To be eligible to participate in a portfolio program, students must be admitted into one of the university’s graduate degree programs. If a student’s graduate degree is conferred while their portfolio program is in progress, they may continue enrollment to complete the portfolio under the following circumstances:
- The student must enroll as a non-degree-seeking student in one of the graduate programs sponsoring the portfolio program.
- The student must have completed at least two of the courses required for the portfolio at the time that their degree is conferred (a student may not begin a portfolio program after their degree is conferred).
- The portfolio administrator must request permission from The Graduate School to allow the student to complete a post-graduation portfolio and provide confirmation that the student has completed at least two portfolio courses.
- The student may not have a break in enrollment period – a student will not be readmitted for the purpose of completing a portfolio program.
The requirements for participating in a Graduate portfolio program are as follows:
- A minimum of 9 and a maximum of 15 credit hours of thematically related graduate coursework (typically 3-5 courses) selected from a variety of pre-determined disciplines/graduate programs.
- To ensure the effective expansion of cross-disciplinary content expertise, each student’s portfolio must include content courses offered by at least two graduate programs outside of the student’s primary degree major.

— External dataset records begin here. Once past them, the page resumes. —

Lemma exits_on_fatal_try {A B} Q (m : Call A) (k : A → Call B) :
  exits_on_fatal Q m → (∀ a, m.2 = Return (inr a) → exits_on_fatal Q (k a)) →
  exits_on_fatal Q (try m k).
Proof.
  intros Hm Hk. unfold try. apply exits_on_fatal_bind; [exact Hm|].
  intros [err|a] E; [apply exits_on_fatal_returned; reflexivity|apply Hk, E].
Qed.

Lemma exits_on_fatal_cbind {A B} Q (m : Call A) (k : A → Call B) :
  exits_on_fatal Q m → (∀ a, m.2 = Return (inr a) → exits_on_fatal Q (k a)) →
  exits_on_fatal Q (m ≫= k).
Proof. apply exits_on_fatal_try. Qed.

Lemma exits_on_fatal_wrapped {A} Q msg (m : Call A) :
  exits_on_fatal Q m → exits_on_fatal Q (wrapped msg m).
Proof.
  intros H. unfold wrapped. apply exits_on_fatal_bind; [exact H|].
  intros [err|a] _; apply exits_on_fatal_returned; reflexivity.
Qed.

Lemma exits_on_fatal_lift {A} Q (m : Proc A) :
  exits_on_fatal Q m → exits_on_fatal Q (lift m).
Proof.
  intros H. unfold lift. apply exits_on_fatal_bind; [exact H|].
  intros a _. apply exits_on_fatal_returned. reflexivity.
Qed.

Lemma exits_on_fatal_call Q env x : exits_on_fatal Q (call env x).
Proof. rewrite call_eq. apply exits_on_fatal_returned. reflexivity. Qed.

Lemma exits_on_fatal_Fetch Q env key : exits_on_fatal Q (Fetch env key).
Proof. apply exits_on_fatal_returned. reflexivity. Qed.

Lemma exits_on_fatal_emit Q e : is_fatal e = false → exits_on_fatal Q (emit e).
Proof. intros H. apply exits_on_fatal_returned. simpl. rewrite H. reflexivity. Qed.

Lemma exits_on_fatal_or_fatal {A} Q msg (m : Call A) :
  exits_on_fatal Q m → exits_on_fatal Q (or_fatal msg m).
Proof.
  intros H. unfold or_fatal. apply exits_on_fatal_bind; [exact H|].
  intros [err|a] _; [apply exits_on_fatal_Fatal|apply exits_on_fatal_returned; reflexivity].
Qed.

Lemma exits_on_fatal_or_return {A} Q msg (m : Call A) (k : A → Proc unit) :
  exits_on_fatal Q m → (∀ a, m.2 = Return (inr a) → exits_on_fatal Q (k a)) →
  exits_on_fatal Q (or_return msg m k).
Proof.
  intros Hm Hk. unfold or_return. apply exits_on_fatal_bind; [exact Hm|].
  intros [err|a] E; [apply exits_on_fatal_emit; reflexivity|apply Hk, E].
Qed.

Lemma exits_on_fatal_defer {A} Q closing (m : Proc A) :
  existsb is_fatal closing = false → exits_on_fatal Q m →
  exits_on_fatal Q (defer closing m).
Proof.
  unfold defer, exits_on_fatal. intros Hc [Hm Cm].
  destruct m as [t [a|code|]]; cbn [fst snd] in *; [|auto|auto].
  rewrite existsb_app, Hc, orb_false_r. auto.
Qed.

Lemma exits_on_fatal_weaken {A} (Q Q' : Z → Prop) (m : Proc A) :
  (∀ code, Q code → Q' code) → exits_on_fatal Q m → exits_on_fatal Q' m.
Proof.
  unfold exits_on_fatal. intros HQ [Hm Cm]. split; [exact Hm|].
  intros code E. destruct (Cm code E) as [->|q]; auto.
Qed.

Lemma exits_on_fatal_events {A} Q (m : Proc A) :
  (∀ e, e ∈ m.1 → is_fatal e = false) → returns m → exits_on_fatal Q m.
Proof.
  intros He [a Ha]. destruct m as [t s]. cbn [fst snd] in *. subst s.
  apply exits_on_fatal_returned.
  destruct (existsb is_fatal t) eqn:E; [|reflexivity].
  apply existsb_exists in E as (e & Hin & Hf).
  apply list_elem_of_In in Hin. rewrite (He e Hin) in Hf. discriminate.
Qed.

Lemma fetch_passphrases_returns env msg keys acc :
  returns (fetch_passphrases env msg keys acc).
Proof.
  destruct (forallb (fetches env) keys) eqn:F.
  - rewrite (fetch_passphrases_ok _ _ _ _ F). eexists. reflexivity.
  - destruct (fetch_passphrases_fail env msg keys acc F) as (f & err & -> & _).
    eexists. reflexivity.
Qed.

Lemma endpoints_loop_returns entries m : returns (endpoints_loop entries m).
Proof. destruct (endpoints_loop_result entries m) as [H _]. eexists. exact H. Qed.

Lemma exits_on_fatal_fetch_passphrases Q env msg keys acc :
  exits_on_fatal Q (fetch_passphrases env msg keys acc).
Proof.
  apply exits_on_fatal_events; [|apply fetch_passphrases_returns].
  intros e (k & _ & ->)%in_fetch_passphrases. reflexivity.
Qed.

Lemma exits_on_fatal_endpoints_loop Q entries m :
  exits_on_fatal Q (endpoints_loop entries m).
Proof.
  apply exits_on_fatal_events; [|apply endpoints_loop_returns].
  intros e (k & err & _ & _ & ->)%in_endpoints_loop. reflexivity.
Qed.

Lemma exits_on_fatal_wait_for_signal Q sigs : exits_on_fatal Q (wait_for_signal sigs).
Proof.
  assert (F : ∀ t, (∀ e, e ∈ t → e = ECancel ∨ ∃ sig, e = ESignal sig) →
              existsb is_fatal t = false).
  { intros t Ht. destruct (existsb is_fatal t) eqn:E; [|reflexivity].
    apply existsb_exists in E as (e & Hin & Hf). apply list_elem_of_In in Hin.
    destruct (Ht e Hin) as [->|[sig ->]]; discriminate. }
  pose proof (in_wait_for_signal) as I.
  destruct (wait_for_signal sigs) as [t [[]|code|]] eqn:E.
  - apply exits_on_fatal_returned, F. intros e He. apply (I e sigs). rewrite E. exact He.
  - rewrite wait_for_signal_eq in E. destruct (existsb stops sigs); discriminate.
  - apply exits_on_fatal_blocked, F. intros e He. apply (I e sigs). rewrite E. exact He.
Qed.

Lemma exits_on_fatal_resolvePath Q v env path : exits_on_fatal Q (resolvePath v env path).
Proof.
  destruct (IsAbs path) eqn:A.
  - rewrite resolvePath_absolute by exact A. apply exits_on_fatal_returned. reflexivity.
  - rewrite resolvePath_relative by exact A.
    destruct (base_of v env); [apply (exits_on_fatal_Fatal Q)|].
    apply exits_on_fatal_returned. reflexivity.
Qed.

Ltac exit_step :=
  first
    [ apply exits_on_fatal_Fatal
    | apply exits_on_fatal_call
    | apply exits_on_fatal_Fetch
    | apply exits_on_fatal_resolvePath
    | apply exits_on_fatal_fetch_passphrases
    | apply exits_on_fatal_endpoints_loop
    | apply exits_on_fatal_wait_for_signal
    | apply exits_on_fatal_returned; reflexivity
    | apply exits_on_fatal_emit; reflexivity
    | match goal with
      | |- exits_on_fatal _ (wrapped _ _) => apply exits_on_fatal_wrapped
      | |- exits_on_fatal _ (lift _) => apply exits_on_fatal_lift
      | |- exits_on_fatal _ (or_fatal _ _) => apply exits_on_fatal_or_fatal
      | |- exits_on_fatal _ (or_return _ _ _) => apply exits_on_fatal_or_return; [|intros ? _]
      | |- exits_on_fatal _ (mbind _ _) =>
          first [ apply exits_on_fatal_cbind; [|intros ? _]
                | apply exits_on_fatal_mbind; [|intros ? _] ]
      | |- exits_on_fatal _ (try _ _) => apply exits_on_fatal_try; [|intros ? _]
      | |- exits_on_fatal _ (Proc_bind _ _ _ _) => apply exits_on_fatal_bind; [|intros ? _]
      | |- exits_on_fatal _ (if ?c then _ else _) => destruct c
      | |- exits_on_fatal _ (match ?c with _ => _ end) => destruct c
      end ].

Lemma exits_on_fatal_startServices Q v env : exits_on_fatal Q (startServices v env).
Proof.
  unfold startServices, initStores, startUnlocker, startChecker, startFetcher,
    startLocker, startRuler, initRules, startLister, startPeers, optional_secret.
  repeat exit_step.
Qed.

Lemma exits_on_fatal_main_deferred Q v env : exits_on_fatal Q (main_deferred v env).
Proof.
  unfold main_deferred, startMonitor.
  repeat first [apply exits_on_fatal_startServices | exit_step].
Qed.

Lemma exits_on_fatal_initProfiling Q v env : exits_on_fatal Q (initProfiling v env).
Proof.
  rewrite initProfiling_eq. apply exits_on_fatal_returned.
  destruct (is_empty _); [reflexivity|].
  destruct (failure env ListenAndServe); reflexivity.
Qed.

Lemma exits_on_fatal_main_initialise Q v env : exits_on_fatal Q (main_initialise v env).
Proof.
  unfold main_initialise, initTracing, logModules.
  repeat first [apply exits_on_fatal_initProfiling | exit_step].
Qed.

Lemma exits_on_fatal_runCommands v env :
  GetBool v "export-slashing-protection" = false →
  GetBool v "import-slashing-protection" = false →
  exits_on_fatal (λ code, code = 0%Z ∧ one_shot v = true) (runCommands v env).
Proof.
  intros He Hi. unfold runCommands, one_shot. rewrite He, Hi.
  destruct (GetBool v "version"), (GetBool v "show-certificates"),
    (GetBool v "show-permissions"); cbn [orb];
    try (apply exits_on_fatal_returned; reflexivity);
    repeat first [apply exits_on_fatal_exit0; split; reflexivity | exit_step].
Qed.

(** [fetchConfig] ends the process only when the command line does
    not parse, and then with status 2 and without a fatal log line. *)
Lemma exits_on_fatal_fetchConfig env : exits_on_fatal (other_exit env) (fetchConfig env).
Proof.
  rewrite fetchConfig_eq. destruct (failure env ParseFlags) eqn:P.
  - split; [split; discriminate|]. intros code [= <-].
    right. right. split; [reflexivity|congruence].
  - destruct (failure env BindPFlags); [apply exits_on_fatal_returned; reflexivity|].
    destruct (base_of (config env) env); apply exits_on_fatal_returned; reflexivity.
Qed.

Lemma GetBool_configured env key : GetBool (configured env) key = GetBool (config env) key.
Proof. reflexivity. Qed.

Lemma exits_on_fatal_main_preflight env :
  GetBool (config env) "export-slashing-protection" = false →
  GetBool (config env) "import-slashing-protection" = false →
  exits_on_fatal (other_exit env) (main_preflight env).
Proof.
  intros He Hi. unfold main_preflight.
  apply exits_on_fatal_mbind.
  { apply exits_on_fatal_or_fatal, exits_on_fatal_fetchConfig. }
  intros v Hv. apply or_fatal_status in Hv.
  apply fetchConfig_default_storage_path in Hv as [-> _].
  fold (configured env).
  apply exits_on_fatal_mbind; [unfold initMajordomo; repeat exit_step|]. intros _ _.
  apply exits_on_fatal_mbind; [|intros _ _; repeat exit_step].
  apply (exits_on_fatal_weaken (λ code, code = 0%Z ∧ one_shot (configured env) = true));
    [intros code Hc; left; exact Hc|].
  apply (exits_on_fatal_runCommands (configured env) env); assumption.
Qed.

(** X14.  Unless slashing protection is exported or imported, a run of
    [main] ends with exit status 1 exactly when it logged a fatal
    error; the only other statuses it exits with are 0, after a
    one-shot command, and 2, when [pflag.Parse] rejects the command
    line, which ends the run there and then. *)
Theorem exit_status_1_iff_fatal_log (env : Env) :
  GetBool (config env) "export-slashing-protection" = false →
  GetBool (config env) "import-slashing-protection" = false →
  (existsb is_fatal (main env).1 = true ↔ (main env).2 = Exited 1) ∧
  (∀ code, (main env).2 = Exited code →
           code = 1%Z
           ∨ (code = 0%Z ∧ one_shot (config env) = true)
           ∨ (code = 2%Z ∧ failure env ParseFlags ≠ None)) ∧
  (failure env ParseFlags ≠ None → main env = ([ECall ParseFlags], Exited 2)).
Proof.
  intros He Hi.
  assert (X : exits_on_fatal (other_exit env) (main env)).
  { rewrite main_unfold.
    apply exits_on_fatal_bind; [apply exits_on_fatal_main_preflight; assumption|].
    intros v _.
    apply exits_on_fatal_bind; [apply exits_on_fatal_main_initialise|].
    intros [err|closer] _; [apply exits_on_fatal_emit; reflexivity|].
    apply exits_on_fatal_defer; [destruct closer; reflexivity|].
    apply exits_on_fatal_main_deferred. }
  destruct X as [X1 X2]. split; [exact X1|]. split; [exact X2|].
  intros P. rewrite main_unfold. unfold main_preflight, or_fatal, mbind.
  rewrite fetchConfig_eq. destruct (failure env ParseFlags); [reflexivity|contradiction].
Qed.

Lemma exit_status_1_iff_fatal_log_witness :
  GetBool (config (quiet_env unnamed)) "export-slashing-protection" = false ∧
  GetBool (config (quiet_env unnamed)) "import-slashing-protection" = false ∧
  existsb is_fatal (main (quiet_env unnamed)).1 = true ∧
  main (failing ParseFlags (New "unknown flag: --foo") unnamed)
  = ([ECall ParseFlags], Exited 2).
Proof.
  split; [reflexivity|]. split; [reflexivity|].
  destruct (exit_status_1_iff_fatal_log (quiet_env unnamed) eq_refl eq_refl) as [[_ H] _].
  destruct (exit_status_1_iff_fatal_log
              (failing ParseFlags (New "unknown flag: --foo") unnamed) eq_refl eq_refl)
    as (_ & _ & P).
  split; [apply H; vm_compute; reflexivity|].
  apply P. discriminate.
Defined.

- An independent paper or project related to the student’s work in a given area or a scholarly essay that is presented at a research colloquium attended by faculty and students from the academic disciplines included in the cross-disciplinary area of inquiry.
- Some portfolio programs may require one Independent Study Course and/or one Internship course.
Master’s Reports, Master’s Theses and Doctoral Dissertations may be used to satisfy the independent paper/project requirement of a portfolio program; however, these courses may not be used to satisfy the 9-15 credit-hour coursework requirement.